Exercise aim >>
From the entries below, please output exactly the lines starting at the one containing "intros Hv Hf" and ending at the one containing "assert (forall c', c'", both included.

Material to process >>
(** The rule of a section that closes a channel the thread owns. *)
Lemma safe_section_close {A} r w0 e (f : env -> managedMount -> A * managedMount * option chan)
    (Q : A -> res -> World -> Prop) :
  valid w0 e ->
  (forall tau en w m, 0 <= tau < limit -> rely r w0 w -> Inv tau w -> w_entries w !! e = Some m ->
     exists x m' c, f en m = (x, m', Some c) /\ c ∈ r_chans r /\ section_ok tau r e m m' /\
     forall w', mono w w' -> w_entries w' !! e = Some m' ->
       (prot m' = prot m -> rely (unchan_res c r) w0 w') -> Q x (unchan_res c r) w') ->
  safe r w0 (section e f) Q.
Proof.
  intros Hv Hf tau en w Ht Hr Hi Hh. destruct (valid_rely _ _ _ _ Hr Hv) as [m He]. simpl. rewrite He.
  destruct (Hf tau en w m Ht Hr Hi He) as (x & m' & c & -> & Hc & Hs & HQ).
  pose proof Hh as (h1 & h2 & h3). rewrite (h2 c Hc).
  set (chans := <[c := true]> (w_chans w)).
  assert (set_w_chans chans (set_w_entries (<[e := m']> (w_entries w)) w) = with_entry e m' chans w) as ->
    by (by destruct w).
  pose proof (with_entry_mono e m m' chans w He (sec_step _ _ _ _ _ Hs)) as Hmono.
  assert (section_ok tau (unchan_res c r) e m m') as Hs' by (destruct Hs; by constructor).
  assert (forall c', c' ≠ c -> w_chans w !! c' = Some false -> chans !! c' = Some false) as Hkeep
    by (intros c' Hne Ho; unfold chans; by rewrite list_lookup_insert_ne).
  split; [by eapply with_entry_Inv; eauto using sec_step, sec_ok|]. exists (unchan_res c r), []. split.
  - apply (framed_intro daemon _ _ [] []); [done| | |constructor| |by repeat split].
    + eapply with_entry_undisturbed; [done..|]. intros c' Hc' Ho. apply Hkeep; [|done]. intros E. apply Hc'. by rewrite E.
    + rewrite app_nil_r. by destruct w.
    + constructor; [|constructor]. split.
      * eapply with_entry_holds; [done|exact Hs'|split; [done|]; split; [|done]; simpl; intros c' Hc'; apply h2; set_solver|].
        simpl. intros c' Hc'. apply elem_of_difference in Hc' as [Hc' Hne].
        apply Hkeep; [set_solver | by apply h2].
      * by apply within_unchan.
  - apply HQ; [done|by eapply with_entry_lookup|]. intros Hp. eapply (rely_trans _ _ w); [by eapply rely_weaken, Hr|].
    eapply with_entry_rely; [done|apply Hs|done].
Qed.

(** Reading an entry. *)
Lemma safe_reading {A} r w0 e (f : managedMount -> A) (Q : A -> res -> World -> Prop) :
  valid w0 e ->
  (forall tau w m, rely r w0 w -> Inv tau w -> w_entries w !! e = Some m -> Q (f m) r w) ->
  safe r w0 (reading e f) Q.
Proof.
  intros Hv HQ tau en w Ht Hr Hi Hh. destruct (valid_rely _ _ _ _ Hr Hv) as [m He]. simpl. rewrite He.
  replace (set_w_entries (<[e := m]> (w_entries w)) w) with w
    by (destruct w; unfold set_w_entries; wsimpl; by rewrite list_insert_id).
  split; [by apply Inv_later|]. exists r, []. split; [by apply framed_refl|]. by eapply HQ.
Qed.

(** ** The operation mutex *)

(** A thread that holds the mutex of [e] knows its channel and generation. *)
Definition owns (r : res) (w : World) (e : entry_id) (c : chan) (g : Z) : Prop :=
  e ∈ r_locks r /\ exists m, w_entries w !! e = Some m /\ mm_exitDone m = c /\ mm_generation m = g.

Lemma owns_rely r w w' e c g : rely r w w' -> owns r w e c g -> owns r w' e c g.
Proof.
  intros (_ & Hp & _) (He & m & Hm & <- & <-). split; [done|]. destruct (Hp e m He Hm) as (m' & Hm' & Epr).
  exists m'. split; [done|]. unfold prot in Epr. by injection Epr as -> -> _.
Qed.

Lemma operation_step b m : entry_step m (set_mm_operation b m).
Proof. by destruct m; constructor. Qed.

Lemma operation_ok tau b m : entry_ok daemon tau m -> entry_ok daemon (tau + 1) (set_mm_operation b m).
Proof. intros [o1 o2 o3 o4]. destruct m; constructor; simpl in *; [lia|done..]. Qed.

Lemma set_entries_with_entry e m w : set_w_entries (<[e := m]> (w_entries w)) w = with_entry e m (w_chans w) w.
Proof. by destruct w. Qed.

(** Taking or releasing the mutex of [e]: nothing of others is disturbed. *)
Lemma operation_undisturbed r e m b w :
  w_entries w !! e = Some m -> (mm_operation m = true -> e ∈ r_locks r) ->
  undisturbed r w (with_entry e (set_mm_operation b m) (w_chans w) w).
Proof.
  intros Hm Hop. split.
  - intros e' x Hx Hr Hop'. exists x. split_and!; [|done..]. apply with_entry_other; [done|].
    intros ->. simplify_eq. by apply Hr, Hop.
  - intros c _ Ho. by destruct w.
  - intros e' x Hx _ _ Hs. destruct (decide (e' = e)) as [->|Hne].
    + simplify_eq. eexists. split_and!; [by eapply with_entry_lookup|by destruct m|by rewrite with_entry_scheduled].
    + exists x. split_and!; [by apply with_entry_other|done|by rewrite with_entry_scheduled].
  - intros _. by rewrite with_entry_started.
  - intros _. by destruct w.
Qed.

(** What the thread may begin once it has the mutex. *)
Definition may_begin (r : res) (w : World) (e : entry_id) : Prop := e ∈ r_fresh r \/ scheduled w e.

Lemma lock_holds r e m w :
  w_entries w !! e = Some m -> mm_operation m = false -> holds r w ->
  holds (lock_res e r) (with_entry e (set_mm_operation true m) (w_chans w) w).
Proof.
  intros Hm Eop Hh. pose proof Hh as (h1 & h2 & _).
  split; [|split; [|exact (with_entry_holds_rest r e m _ (w_chans w) w Hm Hh)]]; simpl.
  - intros e' [->%elem_of_singleton|He']%elem_of_union.
    + exists (set_mm_operation true m). split; [by eapply with_entry_lookup | by destruct m].
    + destruct (h1 e' He') as (x & Hx & Hop). exists x. split; [|done]. apply with_entry_other; [done|]. intros ->. congruence.
  - intros c Hc. by destruct w; apply h2.
Qed.

(** The common part of the two rules for taking the mutex. *)
Lemma safe_lock_as r r' w0 e (Q : unit -> res -> World -> Prop) :
  valid w0 e ->
  (forall w m, rely r w0 w -> w_entries w !! e = Some m -> mm_operation m = false -> holds r w ->
     holds r' (with_entry e (set_mm_operation true m) (w_chans w) w) /\ within r w r') ->
  (forall w m, rely r w0 w -> w_entries w !! e = Some m -> Q tt r' (with_entry e (set_mm_operation true m) (w_chans w) w)) ->
  safe r w0 (operation_Lock e) Q.
Proof.
  intros Hv Hr' HQ tau en w Ht Hr Hi Hh. destruct (valid_rely _ _ _ _ Hr Hv) as [m Hm]. simpl. rewrite Hm.
  destruct (mm_operation m) eqn:Eop; [done|]. rewrite set_entries_with_entry.
  pose proof (with_entry_mono e m _ (w_chans w) w Hm (operation_step true m)) as Hmono.
  split; [eapply with_entry_Inv; eauto using operation_step; by eapply operation_ok, (inv_entries _ _ _ Hi)|].
  exists r', []. split; [|by apply HQ].
  apply (framed_intro daemon _ _ [] []); [done|apply operation_undisturbed; [done|congruence]| |constructor| |by repeat split].
  - rewrite app_nil_r. by destruct w.
  - constructor; [|constructor]. by apply Hr'.
Qed.

Lemma within_lock r e w m : w_entries w !! e = Some m -> mm_operation m = false -> within r w (lock_res e r).
Proof.
  intros Hm Eop. split; simpl; [|by left|by left|intros e' He'; left; set_solver|done|by left].
  intros e' [->%elem_of_singleton|He']%elem_of_union; [|by left]. right. intros x Hx. by simplify_eq.
Qed.

Lemma safe_operation_Lock r w0 e (Q : unit -> res -> World -> Prop) :
  valid w0 e -> (forall w', mono w0 w' -> Q tt (lock_res e r) w') -> safe r w0 (operation_Lock e) Q.
Proof.
  intros Hv HQ. apply (safe_lock_as r (lock_res e r)); [done| |].
  - intros w m Hr Hm Eop Hh. split; [by apply lock_holds|by eapply within_lock].
  - intros w m Hr Hm. apply HQ. eapply mono_trans; [apply Hr|]. by eapply with_entry_mono; [|apply operation_step].
Qed.

(** The mutex of an entry whose next attempt is the thread's to begin. *)
Lemma safe_operation_Lock_begin r w0 e (Q : unit -> res -> World -> Prop) :
  valid w0 e -> may_begin r w0 e ->
  (forall w' m m', mono w0 w' -> w_entries w0 !! e = Some m -> w_entries w' !! e = Some m' ->
     (e ∈ r_fresh r -> mm_exitDone m' = mm_exitDone m) -> Q tt (lock_res e (begin_res e r)) w') ->
  safe r w0 (operation_Lock e) Q.
Proof.
  intros Hv Hb HQ. apply (safe_lock_as r (lock_res e (begin_res e r))); [done| |].
  - intros w m Hr Hm Eop Hh. split.
    + apply lock_holds; [done..|]. destruct Hh as (h1 & h2 & h3 & h4 & h5 & h6). split_and!; simpl; [done|done| | |done|done].
      * intros e' [He' _]%elem_of_difference. by apply h3.
      * intros e' [->%elem_of_singleton|He']%elem_of_union; [by exists m|by apply h4].
    + pose proof (within_lock r e w m Hm Eop) as [W1 W2 W3 W4 W5 W6]. split; simpl; [done|done| | |done|done].
      * intros e' [He' _]%elem_of_difference. by left.
      * intros e' [->%elem_of_singleton|He']%elem_of_union; [|left; set_solver].
        destruct Hb as [Hb|Hb]; [left; set_solver|right; right; eapply scheduled_mono; [apply Hr|done]].
  - intros w m Hr Hm. destruct Hv as [m0 Hm0]. eapply HQ; [|exact Hm0|by eapply with_entry_lookup|].
    + eapply mono_trans; [apply Hr|]. by eapply with_entry_mono; [|apply operation_step].
    + intros Hf. destruct Hr as (_ & _ & Hfr). destruct (Hfr e m0 Hf Hm0) as (m1 & Hm1 & E). rewrite Hm in Hm1. injection Hm1 as <-. by destruct m.
Qed.

Lemma safe_operation_Unlock r w0 e (Q : unit -> res -> World -> Prop) :
  e ∈ r_locks r -> (forall w', mono w0 w' -> Q tt (unlock_res e r) w') -> safe r w0 (operation_Unlock e) Q.
Proof.
  intros He HQ tau en w Ht Hr Hi Hh. pose proof Hh as (h1 & h2 & _). destruct (h1 e He) as (m & Hm & Hop).
  simpl. rewrite Hm, Hop. rewrite set_entries_with_entry.
  pose proof (with_entry_mono e m _ (w_chans w) w Hm (operation_step false m)) as Hmono.
  split; [eapply with_entry_Inv; eauto using operation_step; by eapply operation_ok, (inv_entries _ _ _ Hi)|].
  exists (unlock_res e r), []. split.
  - apply (framed_intro daemon _ _ [] []); [done|by apply operation_undisturbed| |constructor| |by repeat split].
    + rewrite app_nil_r. by destruct w.
    + constructor; [|constructor]. split; [|apply within_unlock].
      split; [|split; [|exact (with_entry_holds_rest (unlock_res e r) e m _ (w_chans w) w Hm
        (conj (fun e' He' => h1 e' (proj1 (proj1 (elem_of_difference _ _ _) He'))) (proj2 Hh)))]]; simpl.
      * intros e' [He' Hne]%elem_of_difference. destruct (h1 e' He') as (x & Hx & Hop'). exists x.
        split; [|done]. apply with_entry_other; [done|]. set_solver.
      * intros c Hc. by destruct w; apply h2.
  - apply HQ. eapply mono_trans; [apply Hr | done].
Qed.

Exercise output >>
  intros Hv Hf tau en w Ht Hr Hi Hh. destruct (valid_rely _ _ _ _ Hr Hv) as [m He]. simpl. rewrite He.
  destruct (Hf tau en w m Ht Hr Hi He) as (x & m' & c & -> & Hc & Hs & HQ).
  pose proof Hh as (h1 & h2 & h3). rewrite (h2 c Hc).
  set (chans := <[c := true]> (w_chans w)).
  assert (set_w_chans chans (set_w_entries (<[e := m']> (w_entries w)) w) = with_entry e m' chans w) as ->
    by (by destruct w).
  pose proof (with_entry_mono e m m' chans w He (sec_step _ _ _ _ _ Hs)) as Hmono.
  assert (section_ok tau (unchan_res c r) e m m') as Hs' by (destruct Hs; by constructor).
  assert (forall c', c' ≠ c -> w_chans w !! c' = Some false -> chans !! c' = Some false) as Hkeep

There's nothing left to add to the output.